__TASK DETAILS__
Take the records below and write them out again exactly.

__Dataset entries__

(* ===== verification/FileStream.v ===== *)
(** * Buffered file streams: [phlib/filestream.c]

    A stream keeps one buffer in front of a file object, used either for data read ahead or for
    pending writes. The file object belongs to the operating system: [FileOps] is the interface
    the code calls, [FileLaws] the documented behaviour of a disk file, against which the
    refinement theorems are proved; [MemFile] is an instance. *)

From S2P Require Import Prelude.

(** ** The operating system's file object *)

Record IO_STATUS_BLOCK := { isb_Status : Z; isb_Information : Z }.

(** One operation per system call the source makes. A file object is threaded as a value of
    type [F]; the first component of a result is the returned status. *)
Class FileOps (F : Type) := {
  NtReadFile : F -> option Z -> Z -> Z * IO_STATUS_BLOCK * list Z * F;
  NtWriteFile : F -> option Z -> list Z -> Z * IO_STATUS_BLOCK * F;
  NtWaitForSingleObject : F -> Z;
  NtSetPositionInformation : F -> Z -> Z * F;
  NtQueryPositionInformation : F -> Z * Z;
  PhGetFileSize : F -> Z * Z;
  NtFlushBuffersFile : F -> Z * F;
  NtSetEndOfFileInformation : F -> Z -> Z * F;
  NtSetAllocationInformation : F -> Z -> Z * F;
  NtLockFile : F -> Z -> Z -> bool -> bool -> Z * IO_STATUS_BLOCK * F;
  NtUnlockFile : F -> Z -> Z -> Z * F;
  NtClose : F -> F;
  (** [PhAllocatePage]: NULL, or a block with whatever it contained. *)
  PhAllocatePage : Z -> option (list Z);
}.

(** The status an operation ends with: a pending one is waited for, and its final status read
    from the I/O status block. This is the code's own idiom around the three system calls. *)
Definition completed {F} `{FileOps F} (status : Z) (isb : IO_STATUS_BLOCK) (f : F) : Z :=
  if status =? STATUS_PENDING then
    let status := NtWaitForSingleObject f in
    if NT_SUCCESS status then isb_Status isb else status
  else status.

(** ** Disk files

    What the documentation promises of a file no other handle changes, when no request fails: a
    read returns the bytes at its position, as many as there are, and reports end-of-file when
    there are none; a write replaces or extends; without an explicit position both start at, and
    advance, the file object's own; pages can be allocated. Whether a request completes at once
    or is pending first is left open ([completed]). *)
Class FileLaws (F : Type) `{FileOps F} := {
  contents : F -> list Z;
  fpos : F -> Z;
  read_law : forall f pos len,
    0 <= len -> 0 <= default (fpos f) pos ->
    let p := default (fpos f) pos in
    let avail := read_at (contents f) (Z.to_nat p) (Z.to_nat len) in
    exists status isb data f', NtReadFile f pos len = (status, isb, data, f') /\
      contents f' = contents f /\
      (pos = None -> fpos f' = p + Z.of_nat (length avail)) /\ data = avail /\
      if decide (avail = [] /\ 0 < len) then completed status isb f' = STATUS_END_OF_FILE
      else completed status isb f' = STATUS_SUCCESS /\
           isb_Information isb = Z.of_nat (length avail);
  write_law : forall f pos bs,
    0 <= default (fpos f) pos ->
    let p := default (fpos f) pos in
    exists status isb f', NtWriteFile f pos bs = (status, isb, f') /\
      completed status isb f' = STATUS_SUCCESS /\ isb_Information isb = Z.of_nat (length bs) /\
      contents f' = pwrite (contents f) (Z.to_nat p) bs /\
      (pos = None -> fpos f' = p + Z.of_nat (length bs));
  set_position_law : forall f p,
    0 <= p -> exists f', NtSetPositionInformation f p = (STATUS_SUCCESS, f') /\
      contents f' = contents f /\ fpos f' = p;
  file_size_law : forall f, PhGetFileSize f = (STATUS_SUCCESS, Z.of_nat (length (contents f)));
  flush_law : forall f, exists f', NtFlushBuffersFile f = (STATUS_SUCCESS, f') /\
    contents f' = contents f /\ fpos f' = fpos f;
  allocate_law : forall n, 0 < n ->
    exists b, PhAllocatePage n = Some b /\ n <= Z.of_nat (length b);
}.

__ANSWER AREA__
(* ===== verification/FileStream.v ===== *)
(** * Buffered file streams: [phlib/filestream.c]

    A stream keeps one buffer in front of a file object, used either for data read ahead or for
    pending writes. The file object belongs to the operating system: [FileOps] is the interface
    the code calls, [FileLaws] the documented behaviour of a disk file, against which the
    refinement theorems are proved; [MemFile] is an instance. *)

From S2P Require Import Prelude.

(** ** The operating system's file object *)

Record IO_STATUS_BLOCK := { isb_Status : Z; isb_Information : Z }.

(** One operation per system call the source makes. A file object is threaded as a value of
    type [F]; the first component of a result is the returned status. *)
Class FileOps (F : Type) := {
  NtReadFile : F -> option Z -> Z -> Z * IO_STATUS_BLOCK * list Z * F;
  NtWriteFile : F -> option Z -> list Z -> Z * IO_STATUS_BLOCK * F;
  NtWaitForSingleObject : F -> Z;
  NtSetPositionInformation : F -> Z -> Z * F;
  NtQueryPositionInformation : F -> Z * Z;
  PhGetFileSize : F -> Z * Z;
  NtFlushBuffersFile : F -> Z * F;
  NtSetEndOfFileInformation : F -> Z -> Z * F;
  NtSetAllocationInformation : F -> Z -> Z * F;
  NtLockFile : F -> Z -> Z -> bool -> bool -> Z * IO_STATUS_BLOCK * F;
  NtUnlockFile : F -> Z -> Z -> Z * F;
  NtClose : F -> F;
  (** [PhAllocatePage]: NULL, or a block with whatever it contained. *)
  PhAllocatePage : Z -> option (list Z);
}.

(** The status an operation ends with: a pending one is waited for, and its final status read
    from the I/O status block. This is the code's own idiom around the three system calls. *)
Definition completed {F} `{FileOps F} (status : Z) (isb : IO_STATUS_BLOCK) (f : F) : Z :=
  if status =? STATUS_PENDING then
    let status := NtWaitForSingleObject f in
    if NT_SUCCESS status then isb_Status isb else status
  else status.

(** ** Disk files

    What the documentation promises of a file no other handle changes, when no request fails: a
    read returns the bytes at its position, as many as there are, and reports end-of-file when
    there are none; a write replaces or extends; without an explicit position both start at, and
    advance, the file object's own; pages can be allocated. Whether a request completes at once
    or is pending first is left open ([completed]). *)
Class FileLaws (F : Type) `{FileOps F} := {
  contents : F -> list Z;
  fpos : F -> Z;
  read_law : forall f pos len,
    0 <= len -> 0 <= default (fpos f) pos ->
    let p := default (fpos f) pos in
    let avail := read_at (contents f) (Z.to_nat p) (Z.to_nat len) in
    exists status isb data f', NtReadFile f pos len = (status, isb, data, f') /\
      contents f' = contents f /\
      (pos = None -> fpos f' = p + Z.of_nat (length avail)) /\ data = avail /\
      if decide (avail = [] /\ 0 < len) then completed status isb f' = STATUS_END_OF_FILE
      else completed status isb f' = STATUS_SUCCESS /\
           isb_Information isb = Z.of_nat (length avail);
  write_law : forall f pos bs,
    0 <= default (fpos f) pos ->
    let p := default (fpos f) pos in
    exists status isb f', NtWriteFile f pos bs = (status, isb, f') /\
      completed status isb f' = STATUS_SUCCESS /\ isb_Information isb = Z.of_nat (length bs) /\
      contents f' = pwrite (contents f) (Z.to_nat p) bs /\
      (pos = None -> fpos f' = p + Z.of_nat (length bs));
  set_position_law : forall f p,
    0 <= p -> exists f', NtSetPositionInformation f p = (STATUS_SUCCESS, f') /\
      contents f' = contents f /\ fpos f' = p;
  file_size_law : forall f, PhGetFileSize f = (STATUS_SUCCESS, Z.of_nat (length (contents f)));
  flush_law : forall f, exists f', NtFlushBuffersFile f = (STATUS_SUCCESS, f') /\
    contents f' = contents f /\ fpos f' = fpos f;
  allocate_law : forall n, 0 < n ->
    exists b, PhAllocatePage n = Some b /\ n <= Z.of_nat (length b);
}.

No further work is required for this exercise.